Hablaba en alemán y en castellano a la vez, con una sintaxis que no era de ninguna lengua. Quién sabe qué entendían el capitán del Cap frió y el teniente Fesquet: al Coronel ya nada le importaba.

– Hay que alcanzarlos dijo Fesquet.

El capitán del barco repetía:

– Herbert Strasser. Quizá no es un nombre. Quizás es un pueblo, en Westfalia. O una calle, en Alemania.

– Una calle en Hamburgo -dijo de pronto el Coronel.

– Was nimmt man hinuber ? -observó el capitán-. ¿Qué llevaría uno a ese lugar, Herbertstrasse?
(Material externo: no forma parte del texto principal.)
(** C6: the entries of the hourly breakdown, sorted by the comparator and
    cut to their first [n], are at most [n] hour/count pairs in descending
    order of count, equal counts in ascending order of hour; every returned
    pair ranks before every pair left out, so no unreturned count exceeds a
    returned one; returned and unreturned pairs together are the entries of
    the breakdown. calculatePeakHours is the case [n = 5]. *)
Theorem peak_hours_top_n :
  forall (tz : Z -> Z) (E : list AttendanceRecord) (n : nat),
    let hourly := getHourlyBreakdown tz E in
    let ranking :=
      map peak_entry (Array_sort by_count_desc (Object_entries hourly)) in
    let returned := map peak_entry (sortedHours n hourly) in
    let unreturned := skipn n ranking in
    (List.length returned <= n)%nat /\
    StronglySorted ranks_before returned /\
    (forall p q, In p returned -> In q unreturned -> ranks_before p q) /\
    (forall p q, In p returned -> In q unreturned -> count q <= count p) /\
    Permutation (returned ++ unreturned)
      (map peak_entry (Object_entries hourly)) /\
    calculatePeakHours tz E =
      map peak_entry (sortedHours 5 (getHourlyBreakdown tz E)).
Proof.
  intros tz E n hourly ranking returned unreturned.
  assert (Hranked : StronglySorted ranks_before ranking).
  { unfold ranking. apply StronglySorted_map.
    apply (Array_sort_ranked snd entry_before).
    apply Object_entries_sorted, getHourlyBreakdown_shape. }
  assert (Hsplit : ranking = (returned ++ unreturned)%list).
  { unfold returned, unreturned, sortedHours, slice0, ranking.
    rewrite <- firstn_map. symmetry. apply firstn_skipn. }
  rewrite Hsplit in Hranked.
  apply StronglySorted_app_cross in Hranked.
  destruct Hranked as [Hret Hcross].
  split.
  { unfold returned, sortedHours, slice0.
    rewrite length_map. apply firstn_le_length. }
  split; [exact Hret |].
  split; [exact Hcross |].
  split.
  { intros p q Hp Hq. destruct (Hcross p q Hp Hq) as [H | [H _]]; lia. }
  split; [| reflexivity].
  rewrite <- Hsplit. unfold ranking.
  apply Permutation_map, Permutation_sym.
  apply (Array_sort_perm snd).
Qed.

(* ------------------------------------------------------------------ *)
(** ** Worked scenarios *)

(** Three events of one morning: one hour bucket, two user buckets. *)
Example morning_breakdowns :
  let events :=
    [ {| id := 1; userId := 1; username := "u1"; action := JsStr "sign-in";
         timestamp := Some (19737 * msPerDay + 9 * msPerHour);
         location := "Office" |};
      {| id := 2; userId := 1; username := "u1"; action := JsStr "sign-out";
         timestamp := Some (19737 * msPerDay + 9 * msPerHour + 300000);
         location := "Office" |};
      {| id := 3; userId := 2; username := "u2"; action := JsStr "sign-in";
         timestamp := Some (19737 * msPerDay + 9 * msPerHour + 600000);
         location := "Office" |} ] in
  getHourlyBreakdown UTC events = {| indices := [(9%N, 3)]; names := [] |} /\
  getUserBreakdown events =
    {| indices := [];
       names := [("u1", {| signIns := 1; signOuts := 1 |});
                 ("u2", {| signIns := 1; signOuts := 0 |})] |}.
Proof. split; reflexivity. Qed.

(** Equal counts come out in ascending order of hour, whatever the order
    of the events. *)
Example peak_hours_tie :
  calculatePeakHours UTC
    [record_at 1 "u1" "sign-in" 0 17; record_at 2 "u2" "sign-in" 0 9;
     record_at 3 "u3" "sign-in" 0 17; record_at 4 "u4" "sign-in" 0 9;
     record_at 5 "u5" "sign-in" 0 8; malformed_record 6 "u6" "sign-in"] =
  [ {| hour := Some 9; count := 2 |}; {| hour := Some 17; count := 2 |};
    {| hour := Some 8; count := 1 |}; {| hour := None; count := 1 |} ].
Proof. reflexivity. Qed.

(** The message attached to the outlier of the 9, 9, 9, 9, 2 scenario. *)
Example anomaly_message :
  map an_message
    (detectAnomalies UTC
       [record_at 1 "u1" "sign-in" 0 9; record_at 2 "u2" "sign-in" 0 9;
        record_at 3 "u3" "sign-in" 0 9; record_at 4 "u4" "sign-in" 0 9;
        record_at 5 "u5" "sign-in" 0 2]) =
  ["Unusual sign-in time: 2:00 (average: 8:00)"].
Proof. reflexivity. Qed.

Example toDateString_samples :
  toDateString UTC (Some 0) = "Thu Jan 01 1970" /\
  toDateString UTC (Some 1709164800000) = "Thu Feb 29 2024" /\
  toDateString UTC None = "Invalid Date" /\
  getHours UTC (Some (-1)) = Some 23.
Proof. repeat split. Qed.

Example parseInt_samples :
  parseInt "9" = Some 9 /\ parseInt "NaN" = None /\
  parseInt " -12px" = Some (-12) /\ parseInt "0x1f" = Some 31.
Proof. repeat split. Qed.

(* ------------------------------------------------------------------ *)
(** ** Further properties of the report windows *)

Lemma filter_idempotent {A} (p : A -> bool) (l : list A) :
  filter p (filter p l) = filter p l.
Proof. apply filter_implied. auto. Qed.

(** Filtering the result of a window again with the same window changes
    nothing, for the three windows of the report route and for the date
    range filter of SuperDatabase. *)
Theorem window_filter_idempotent :
  forall (tz : Z -> Z) (type : string) (now : Z)
         (E kept : list AttendanceRecord),
    filteredRecords tz type now E = Some kept ->
    filteredRecords tz type now kept = Some kept /\
    (forall range,
        filterRecordsByDateRange (filterRecordsByDateRange E range) range =
        filterRecordsByDateRange E range).
Proof.
  intros tz type now E kept Hkept. split.
  - unfold filteredRecords in *.
    destruct (String.eqb type "daily").
    { inversion Hkept; subst. now rewrite filter_idempotent. }
    destruct (String.eqb type "weekly").
    { inversion Hkept; subst. now rewrite filter_idempotent. }
    destruct (String.eqb type "monthly"); [| discriminate].
    inversion Hkept; subst. now rewrite filter_idempotent.
  - intros [range |]; simpl; [apply filter_idempotent | reflexivity].
Qed.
Putas, muñecas. Nadie quiere ahí equipos de radio.

El Coronel se quedó mirándolo. Sintió el frío de la Walther en las costillas. Dijo:

– Sé dónde está la calle. Voy a buscarlos. ¿Usted viene, teniente? Traiga su equipaje.

La ambulancia tardó en arrancar. Sobre el río, el sol amarillo se puso colorado. Era todavía temprano pero ya en todas las esquinas desfilaban las lentas corrientes de las putas: las de ese atardecer eran fuertes y desafiantes y no temían a los castigos de la luz. El Coronel manejó a través de pasajes que en nada se asemejaba a los de la noche: la Reeperbahn, que sólo pocas horas antes se había mostrado tan esquiva, ahora le salía siempre al cruce. Al fin dio con la plaza de Hans Albers. El Opel adversario, azul, estaba estacionado frente al hotel Keller.

– Son ellos -dijo el Coronel.

– Tal vez estén en el hotel -opinó Fesquet.